Remember the Page 69 test? It’s where you:
Turn to page 69 of any book and read it. If you like that page, buy the book. It works.Marshall McLuhan, quoted in ‘How To Read A Novel’ by John Sutherland
Last time round, I put both my existing books through the test, showed you what would have been page 69 had The Real World gone to print as it stood, and promised to be back ‘in a few months’ with the final page 69.
Well, just over a year later, here we are.
… make a great sermon illustration. You could demonstrate a miracle.’
Lydia sniggered. ‘And I noticed they weren’t using actual custard. Does actual custard not work? Or is it too expensive to make a whole paddling pool full?’
Colette thought about it. ‘Do you know, I’m not sure. The egg might do something weird…’ She frowned at her diagram: she’d missed a bond somewhere. When she next looked at the screen, an Asian woman was talking enthusiastically about the properties of wood. Barry did not appear again.
‘Are you up to anything interesting today?’ Colette asked the next morning.
‘Not at work.
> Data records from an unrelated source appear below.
Definition backupRequestOK (r : BackupRequest.t) : bool := siteOK (BackupRequest.Site r) && validUTF8 (BackupRequest.BackupID r).
#[export] Instance backup_request_wire :
  Wire 4 backupRequestFields (BackupRequest.mk SiteJSON.zero "") backupRequestJSON backupRequestOK.
Proof.
  intros [s x] v d [Hs Hx]%andb_prop He [Hd0 Hd]. unfold backupRequestJSON in He. cbn in Hs, Hx, He.
  enc_inv He. nested_site Hs E BackupRequest.Site (fun v r => BackupRequest.mk v (BackupRequest.BackupID r)).
  wire_solve request_norm.
Qed.

Definition restoreOK (r : RestoreRequest.t) : bool :=
  siteOK (RestoreRequest.Site r) && validUTF8 (RestoreRequest.BackupID r) && validUTF8 (RestoreRequest.SafetyBackupID r).
#[export] Instance restore_wire : Wire 4 restoreFields (RestoreRequest.mk SiteJSON.zero "" "") restoreJSON restoreOK.
Proof.
  intros [s x y] v d [[Hs Hx]%andb_prop Hy]%andb_prop He [Hd0 Hd]. unfold restoreJSON in He. cbn in Hs, Hx, Hy, He.
  enc_inv He. nested_site Hs E RestoreRequest.Site (fun v r => RestoreRequest.mk v (RestoreRequest.BackupID r) (RestoreRequest.SafetyBackupID r)).
  wire_solve request_norm.
Qed.

#[export] Instance update_wire :
  Wire 4 updateFields (UpdateRequest.mk SiteJSON.zero) updateJSON (fun r => siteOK (UpdateRequest.Site r)).
Proof.
  intros [s] v d Hs He [Hd0 Hd]. unfold updateJSON in He. cbn in Hs, He.
  enc_inv He. nested_site Hs E UpdateRequest.Site (fun v (_ : UpdateRequest.t) => UpdateRequest.mk v). wire_solve request_norm.
Qed.

Definition resourceRequestOK (r : ResourceRequest.t) : bool := siteOK (ResourceRequest.Site r) && resourcesOK (ResourceRequest.Resources r).
#[export] Instance resource_request_wire :
  Wire 4 resourceRequestFields (ResourceRequest.mk SiteJSON.zero zeroResources) resourceRequestJSON resourceRequestOK.
Proof.
  intros [s x] v d [Hs Hx]%andb_prop He [Hd0 Hd]. unfold resourceRequestJSON in He. cbn in Hs, Hx, He.
  enc_inv He. nested_site Hs E ResourceRequest.Site (fun v r => ResourceRequest.mk v (ResourceRequest.Resources r)).
  destruct (nested_reads ResourceRequest.Resources (fun v r => ResourceRequest.mk (ResourceRequest.Site r) v) x v1 (d + 1) Hx E0 ltac:(split; lia))
    as [Hp1 Hset1]. wire_solve request_norm.
Qed.

#[export] Instance delete_backup_wire :
  Wire 1 deleteBackupFields (DeleteBackupRequest.mk "" "") (fun r => Ok (deleteBackupJSON r))
    (fun r => validUTF8 (DeleteBackupRequest.SiteID r) && validUTF8 (DeleteBackupRequest.BackupID r)).
Proof.
  intros [s x] v d [Hs Hx]%andb_prop [= <-] [Hd0 Hd]. cbn in Hs, Hx. unfold deleteBackupJSON. request_norm. wire_solve request_norm.
Qed.

(** File contents are arbitrary bytes. *)
Definition fileRequestOK (r : FileRequest.t) : bool :=
  validUTF8 (FileRequest.SiteID r) && validUTF8 (FileRequest.Path r) && validUTF8 (FileRequest.Destination r).
#[export] Instance file_request_wire :
  Wire 1 fileRequestFields zeroFileRequest (fun r => Ok (fileRequestJSON r)) fileRequestOK.
Proof.
  intros [s p q c] v d [[Hs Hp]%andb_prop Hq]%andb_prop [= <-] [Hd0 Hd]. cbn in Hs, Hp, Hq. unfold fileRequestJSON. request_norm.
  destruct (bytesJSON_reads (fun v r => FileRequest.mk (FileRequest.SiteID r) (FileRequest.Path r) (FileRequest.Destination r) v)
    c (FileRequest.mk s p q "") (d + 1)) as [Hpc Hsc].
  rewrite (members_end (unless (empty c) _ _)). split.
  - split; [done|]. apply plain_object; [lia|]. cbn [app]. wire_plain.
  - wire_steps request_norm. eapply decode_unless; [find_setter|intros _; exact Hsc|omitted|reflexivity].
Qed.

#[export] Instance runtime_request_wire : Wire 1 runtimeRequestFields "" (fun id => Ok (runtimeRequestJSON id)) validUTF8.
Proof. intros s v d Hs [= <-] [Hd0 Hd]. unfold runtimeRequestJSON. wire_solve request_norm. Qed.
But I’m going to have lunch with Felicity, and bring her up to date with all the discernment stuff.’
‘Ah.’ Colette felt faintly put out. It wasn’t really fair, she knew: Felicity had as much right as anybody to know what was going on in Lydia’s life, and more than most. Felicity had been the one who had started all this, had been the one to say to Lydia, ‘So have you ever thought about ordination?’
‘Is that OK? I did mention it a few days ago.’
Colette remembered, and quashed an irrational surge of resentment. Why shouldn’t Lydia talk to Felicity? Why shouldn’t she let off steam? Why shouldn’t she complain to Felicity about the arcane processes of their Church, and the fact that she wouldn’t be getting married any time soon? ‘You did. It’s fine. Are you still going to want dinner when you get home?’
Lydia stretched up to kiss her cheek. ‘If you’re cooking.’
It was her turn. ‘I’ll sort something out.’
It was a grey day, and colder outside than it looked. Colette regretted walking up to campus, but told herself that waiting for the bus on Southview would be even colder. She buttoned her coat up to…
Well, other than the fact that this one also begins and ends mid-sentence, I think it works better than the previous page 69. It’s more representative. We get a hint of Colette’s academic trials (Barry, who has just pulled a disappearing act, is her PhD supervisor) and also see her being more absorbed than strictly necessary in an intriguing but unimportant question; we do get the Church of England and the discernment process this time. We lose James, but we gain Felicity. (They’re both new supporting characters, and I’m quite fond of both of them.) There’s also more of a sense of place, which is something I’ve been working on quite a bit lately.